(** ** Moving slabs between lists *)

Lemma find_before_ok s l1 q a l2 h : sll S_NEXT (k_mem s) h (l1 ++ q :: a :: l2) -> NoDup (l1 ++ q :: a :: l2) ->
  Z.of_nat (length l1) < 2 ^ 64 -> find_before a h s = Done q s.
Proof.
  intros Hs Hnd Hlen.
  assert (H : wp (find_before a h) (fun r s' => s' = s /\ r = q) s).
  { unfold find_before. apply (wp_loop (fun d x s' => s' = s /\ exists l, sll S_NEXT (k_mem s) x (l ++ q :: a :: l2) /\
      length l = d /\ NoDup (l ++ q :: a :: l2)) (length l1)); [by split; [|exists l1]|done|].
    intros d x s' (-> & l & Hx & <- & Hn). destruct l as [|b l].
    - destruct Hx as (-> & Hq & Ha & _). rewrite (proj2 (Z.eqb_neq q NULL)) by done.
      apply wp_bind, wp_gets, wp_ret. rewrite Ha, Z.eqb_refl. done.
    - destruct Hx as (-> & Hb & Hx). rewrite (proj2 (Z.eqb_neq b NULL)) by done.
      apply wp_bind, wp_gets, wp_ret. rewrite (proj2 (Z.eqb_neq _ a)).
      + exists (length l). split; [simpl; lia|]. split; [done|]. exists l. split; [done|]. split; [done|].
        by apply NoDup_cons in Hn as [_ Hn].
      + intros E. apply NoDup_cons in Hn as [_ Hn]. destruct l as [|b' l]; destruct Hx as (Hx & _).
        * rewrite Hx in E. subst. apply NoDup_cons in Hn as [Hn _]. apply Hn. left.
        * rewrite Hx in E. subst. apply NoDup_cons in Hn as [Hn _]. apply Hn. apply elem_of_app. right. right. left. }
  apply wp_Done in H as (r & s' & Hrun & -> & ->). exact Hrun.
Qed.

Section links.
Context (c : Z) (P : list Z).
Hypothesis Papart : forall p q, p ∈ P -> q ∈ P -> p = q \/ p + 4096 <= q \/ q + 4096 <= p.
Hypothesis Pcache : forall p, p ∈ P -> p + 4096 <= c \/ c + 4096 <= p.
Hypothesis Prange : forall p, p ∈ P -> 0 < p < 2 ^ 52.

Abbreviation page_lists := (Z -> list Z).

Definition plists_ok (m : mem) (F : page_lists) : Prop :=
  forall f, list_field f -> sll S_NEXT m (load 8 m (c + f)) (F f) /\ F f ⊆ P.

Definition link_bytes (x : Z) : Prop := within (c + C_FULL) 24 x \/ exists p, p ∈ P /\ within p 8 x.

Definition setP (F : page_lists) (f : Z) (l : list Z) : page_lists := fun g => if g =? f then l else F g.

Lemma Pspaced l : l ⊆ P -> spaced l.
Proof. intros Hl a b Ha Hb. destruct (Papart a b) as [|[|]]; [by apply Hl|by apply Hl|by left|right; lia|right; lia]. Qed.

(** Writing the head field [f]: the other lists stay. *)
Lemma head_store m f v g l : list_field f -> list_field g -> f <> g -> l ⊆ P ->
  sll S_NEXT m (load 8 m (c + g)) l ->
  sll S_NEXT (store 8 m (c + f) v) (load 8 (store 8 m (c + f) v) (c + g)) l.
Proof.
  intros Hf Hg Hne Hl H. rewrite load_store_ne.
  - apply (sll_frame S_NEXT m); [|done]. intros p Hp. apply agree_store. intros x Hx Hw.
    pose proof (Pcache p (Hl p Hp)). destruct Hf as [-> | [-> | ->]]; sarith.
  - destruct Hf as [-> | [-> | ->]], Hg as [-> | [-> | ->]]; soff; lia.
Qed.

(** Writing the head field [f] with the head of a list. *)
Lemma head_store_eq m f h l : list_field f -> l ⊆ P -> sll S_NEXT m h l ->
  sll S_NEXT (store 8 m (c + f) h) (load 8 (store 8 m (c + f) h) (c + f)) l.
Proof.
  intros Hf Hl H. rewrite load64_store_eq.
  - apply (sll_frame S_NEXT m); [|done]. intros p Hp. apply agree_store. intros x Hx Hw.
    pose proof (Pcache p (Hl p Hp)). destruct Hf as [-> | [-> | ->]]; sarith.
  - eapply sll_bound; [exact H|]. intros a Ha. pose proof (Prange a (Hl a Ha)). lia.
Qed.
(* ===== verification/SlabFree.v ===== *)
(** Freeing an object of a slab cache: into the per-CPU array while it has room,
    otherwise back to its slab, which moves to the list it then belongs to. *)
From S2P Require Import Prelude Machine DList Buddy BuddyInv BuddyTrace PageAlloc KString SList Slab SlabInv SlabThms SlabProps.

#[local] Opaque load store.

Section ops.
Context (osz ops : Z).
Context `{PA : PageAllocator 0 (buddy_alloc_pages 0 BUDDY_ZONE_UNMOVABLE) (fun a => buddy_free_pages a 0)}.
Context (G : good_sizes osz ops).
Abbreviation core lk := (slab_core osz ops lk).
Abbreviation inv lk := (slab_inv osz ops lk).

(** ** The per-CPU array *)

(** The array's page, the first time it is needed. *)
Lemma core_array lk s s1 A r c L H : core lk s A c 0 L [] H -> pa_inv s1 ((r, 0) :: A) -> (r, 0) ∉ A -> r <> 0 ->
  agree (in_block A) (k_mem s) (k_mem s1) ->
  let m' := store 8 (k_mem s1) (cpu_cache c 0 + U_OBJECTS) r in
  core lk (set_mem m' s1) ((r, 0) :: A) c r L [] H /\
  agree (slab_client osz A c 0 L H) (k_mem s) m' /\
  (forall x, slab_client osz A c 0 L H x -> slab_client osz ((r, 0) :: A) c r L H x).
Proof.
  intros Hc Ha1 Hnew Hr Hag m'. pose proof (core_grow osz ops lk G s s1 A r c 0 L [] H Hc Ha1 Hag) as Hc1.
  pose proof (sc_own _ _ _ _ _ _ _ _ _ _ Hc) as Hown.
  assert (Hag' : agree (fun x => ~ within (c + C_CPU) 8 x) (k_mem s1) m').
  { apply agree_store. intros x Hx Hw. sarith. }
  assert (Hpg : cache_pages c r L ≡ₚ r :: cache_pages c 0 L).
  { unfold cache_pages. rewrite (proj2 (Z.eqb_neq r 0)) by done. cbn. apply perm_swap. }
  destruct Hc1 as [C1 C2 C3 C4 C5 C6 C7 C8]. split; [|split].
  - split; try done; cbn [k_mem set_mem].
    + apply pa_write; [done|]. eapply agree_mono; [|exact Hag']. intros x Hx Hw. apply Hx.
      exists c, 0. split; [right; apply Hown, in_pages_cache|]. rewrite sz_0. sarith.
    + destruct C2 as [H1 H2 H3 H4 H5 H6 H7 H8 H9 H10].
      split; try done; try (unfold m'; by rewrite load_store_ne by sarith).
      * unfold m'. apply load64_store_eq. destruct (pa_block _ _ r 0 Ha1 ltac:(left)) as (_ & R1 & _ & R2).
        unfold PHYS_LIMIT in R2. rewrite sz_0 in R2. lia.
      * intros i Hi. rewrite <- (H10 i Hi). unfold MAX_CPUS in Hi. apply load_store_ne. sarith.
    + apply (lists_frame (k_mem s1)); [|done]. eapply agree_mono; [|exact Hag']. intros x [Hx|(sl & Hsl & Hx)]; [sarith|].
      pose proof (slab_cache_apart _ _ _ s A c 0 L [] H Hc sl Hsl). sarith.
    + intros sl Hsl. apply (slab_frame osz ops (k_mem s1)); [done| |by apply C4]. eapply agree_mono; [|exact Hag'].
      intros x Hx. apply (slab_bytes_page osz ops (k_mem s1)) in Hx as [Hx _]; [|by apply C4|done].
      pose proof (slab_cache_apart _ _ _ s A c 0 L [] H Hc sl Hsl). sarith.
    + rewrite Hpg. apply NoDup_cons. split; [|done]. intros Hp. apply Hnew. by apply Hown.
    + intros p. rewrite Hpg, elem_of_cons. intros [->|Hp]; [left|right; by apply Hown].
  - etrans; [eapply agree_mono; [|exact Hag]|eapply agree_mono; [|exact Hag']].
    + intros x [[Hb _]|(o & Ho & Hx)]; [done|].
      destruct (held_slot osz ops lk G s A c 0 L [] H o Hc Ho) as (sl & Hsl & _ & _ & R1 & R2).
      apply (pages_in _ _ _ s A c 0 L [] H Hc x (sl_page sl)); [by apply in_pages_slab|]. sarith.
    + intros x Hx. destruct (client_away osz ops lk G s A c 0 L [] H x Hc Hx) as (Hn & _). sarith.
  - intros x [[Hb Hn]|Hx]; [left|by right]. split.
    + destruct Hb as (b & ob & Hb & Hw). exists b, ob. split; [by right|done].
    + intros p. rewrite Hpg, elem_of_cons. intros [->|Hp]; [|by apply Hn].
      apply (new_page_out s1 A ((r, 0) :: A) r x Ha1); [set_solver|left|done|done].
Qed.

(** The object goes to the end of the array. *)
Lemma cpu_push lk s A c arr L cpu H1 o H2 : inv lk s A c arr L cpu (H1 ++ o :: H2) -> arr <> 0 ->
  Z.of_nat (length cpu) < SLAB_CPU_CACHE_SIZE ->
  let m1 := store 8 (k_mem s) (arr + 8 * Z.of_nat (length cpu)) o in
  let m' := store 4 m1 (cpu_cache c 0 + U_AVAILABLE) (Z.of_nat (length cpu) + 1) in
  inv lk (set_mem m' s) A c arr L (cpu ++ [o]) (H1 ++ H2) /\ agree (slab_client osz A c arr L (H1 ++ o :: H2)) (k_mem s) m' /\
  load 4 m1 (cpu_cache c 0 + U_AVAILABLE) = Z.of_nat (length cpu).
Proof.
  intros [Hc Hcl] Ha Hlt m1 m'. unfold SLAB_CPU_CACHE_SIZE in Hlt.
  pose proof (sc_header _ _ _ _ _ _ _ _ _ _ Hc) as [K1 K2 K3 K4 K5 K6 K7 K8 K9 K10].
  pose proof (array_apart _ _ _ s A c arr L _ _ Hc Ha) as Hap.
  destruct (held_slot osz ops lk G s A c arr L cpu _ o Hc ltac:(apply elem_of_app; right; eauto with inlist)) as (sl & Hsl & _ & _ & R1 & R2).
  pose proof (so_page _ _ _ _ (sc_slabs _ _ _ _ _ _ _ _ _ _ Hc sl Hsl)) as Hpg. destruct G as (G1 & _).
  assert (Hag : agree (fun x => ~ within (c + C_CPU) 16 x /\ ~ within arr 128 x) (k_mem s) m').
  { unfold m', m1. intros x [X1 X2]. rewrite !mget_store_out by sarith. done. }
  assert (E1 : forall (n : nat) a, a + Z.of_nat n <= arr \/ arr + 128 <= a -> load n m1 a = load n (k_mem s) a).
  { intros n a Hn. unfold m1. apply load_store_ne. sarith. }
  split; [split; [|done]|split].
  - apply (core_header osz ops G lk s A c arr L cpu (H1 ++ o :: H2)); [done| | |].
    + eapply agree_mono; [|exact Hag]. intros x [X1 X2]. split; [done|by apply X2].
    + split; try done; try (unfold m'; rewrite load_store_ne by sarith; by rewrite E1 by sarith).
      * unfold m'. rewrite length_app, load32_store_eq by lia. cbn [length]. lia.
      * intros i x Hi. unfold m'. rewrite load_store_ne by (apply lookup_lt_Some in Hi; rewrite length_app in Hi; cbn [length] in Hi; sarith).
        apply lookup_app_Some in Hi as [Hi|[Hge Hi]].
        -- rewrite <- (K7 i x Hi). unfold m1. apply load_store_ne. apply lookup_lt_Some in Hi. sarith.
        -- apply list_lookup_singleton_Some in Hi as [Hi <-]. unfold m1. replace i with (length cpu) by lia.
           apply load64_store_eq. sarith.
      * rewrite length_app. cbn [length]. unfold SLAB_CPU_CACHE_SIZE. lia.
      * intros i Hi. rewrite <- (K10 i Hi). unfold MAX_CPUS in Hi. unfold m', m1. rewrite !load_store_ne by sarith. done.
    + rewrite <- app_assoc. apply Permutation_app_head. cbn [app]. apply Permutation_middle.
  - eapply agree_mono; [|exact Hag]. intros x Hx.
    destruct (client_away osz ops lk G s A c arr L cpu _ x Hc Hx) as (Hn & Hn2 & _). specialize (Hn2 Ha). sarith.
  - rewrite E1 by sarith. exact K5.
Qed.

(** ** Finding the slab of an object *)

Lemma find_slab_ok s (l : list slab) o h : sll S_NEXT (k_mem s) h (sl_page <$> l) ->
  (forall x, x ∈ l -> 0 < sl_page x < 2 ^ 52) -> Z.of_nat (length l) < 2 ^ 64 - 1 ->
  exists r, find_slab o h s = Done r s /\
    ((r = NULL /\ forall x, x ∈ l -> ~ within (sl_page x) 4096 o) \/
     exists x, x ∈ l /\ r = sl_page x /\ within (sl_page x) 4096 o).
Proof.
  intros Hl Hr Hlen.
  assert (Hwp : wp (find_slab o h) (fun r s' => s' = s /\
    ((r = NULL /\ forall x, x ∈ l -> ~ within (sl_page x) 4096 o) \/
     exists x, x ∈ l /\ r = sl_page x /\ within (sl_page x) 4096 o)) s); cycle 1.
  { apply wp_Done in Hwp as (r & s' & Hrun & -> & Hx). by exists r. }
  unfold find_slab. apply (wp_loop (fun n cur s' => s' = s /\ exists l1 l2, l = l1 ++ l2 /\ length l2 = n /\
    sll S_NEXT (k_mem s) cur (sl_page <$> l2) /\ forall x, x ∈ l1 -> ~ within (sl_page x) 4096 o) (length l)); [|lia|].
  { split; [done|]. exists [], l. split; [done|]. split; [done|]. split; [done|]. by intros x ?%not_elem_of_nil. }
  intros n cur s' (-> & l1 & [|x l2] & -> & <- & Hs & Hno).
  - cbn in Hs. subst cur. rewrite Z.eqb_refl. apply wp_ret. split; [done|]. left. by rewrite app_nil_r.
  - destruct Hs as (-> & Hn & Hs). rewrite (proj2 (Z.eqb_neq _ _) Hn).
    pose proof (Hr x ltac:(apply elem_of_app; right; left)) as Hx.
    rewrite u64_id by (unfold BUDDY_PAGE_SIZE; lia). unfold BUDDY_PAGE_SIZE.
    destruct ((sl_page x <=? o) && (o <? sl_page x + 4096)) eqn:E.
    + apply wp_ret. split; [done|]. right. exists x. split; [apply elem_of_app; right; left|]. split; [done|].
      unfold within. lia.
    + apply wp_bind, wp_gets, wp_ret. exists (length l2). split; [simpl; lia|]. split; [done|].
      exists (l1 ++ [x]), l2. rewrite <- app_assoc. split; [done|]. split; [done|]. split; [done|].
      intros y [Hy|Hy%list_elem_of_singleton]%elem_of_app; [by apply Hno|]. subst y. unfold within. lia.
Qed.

## [Instructions for the task]
From the listing above, return the lines starting at the one with "(** Writing the head field [f]: the" and ending at the one with "intros Hf Hl H. rewrite load64_store_eq.", both kept, exactly as they appear and nothing more.

## [Written solution]
(** Writing the head field [f]: the other lists stay. *)
Lemma head_store m f v g l : list_field f -> list_field g -> f <> g -> l ⊆ P ->
  sll S_NEXT m (load 8 m (c + g)) l ->
  sll S_NEXT (store 8 m (c + f) v) (load 8 (store 8 m (c + f) v) (c + g)) l.
Proof.
  intros Hf Hg Hne Hl H. rewrite load_store_ne.
  - apply (sll_frame S_NEXT m); [|done]. intros p Hp. apply agree_store. intros x Hx Hw.
    pose proof (Pcache p (Hl p Hp)). destruct Hf as [-> | [-> | ->]]; sarith.
  - destruct Hf as [-> | [-> | ->]], Hg as [-> | [-> | ->]]; soff; lia.
Qed.

(** Writing the head field [f] with the head of a list. *)
Lemma head_store_eq m f h l : list_field f -> l ⊆ P -> sll S_NEXT m h l ->
  sll S_NEXT (store 8 m (c + f) h) (load 8 (store 8 m (c + f) h) (c + f)) l.
Proof.
  intros Hf Hl H. rewrite load64_store_eq.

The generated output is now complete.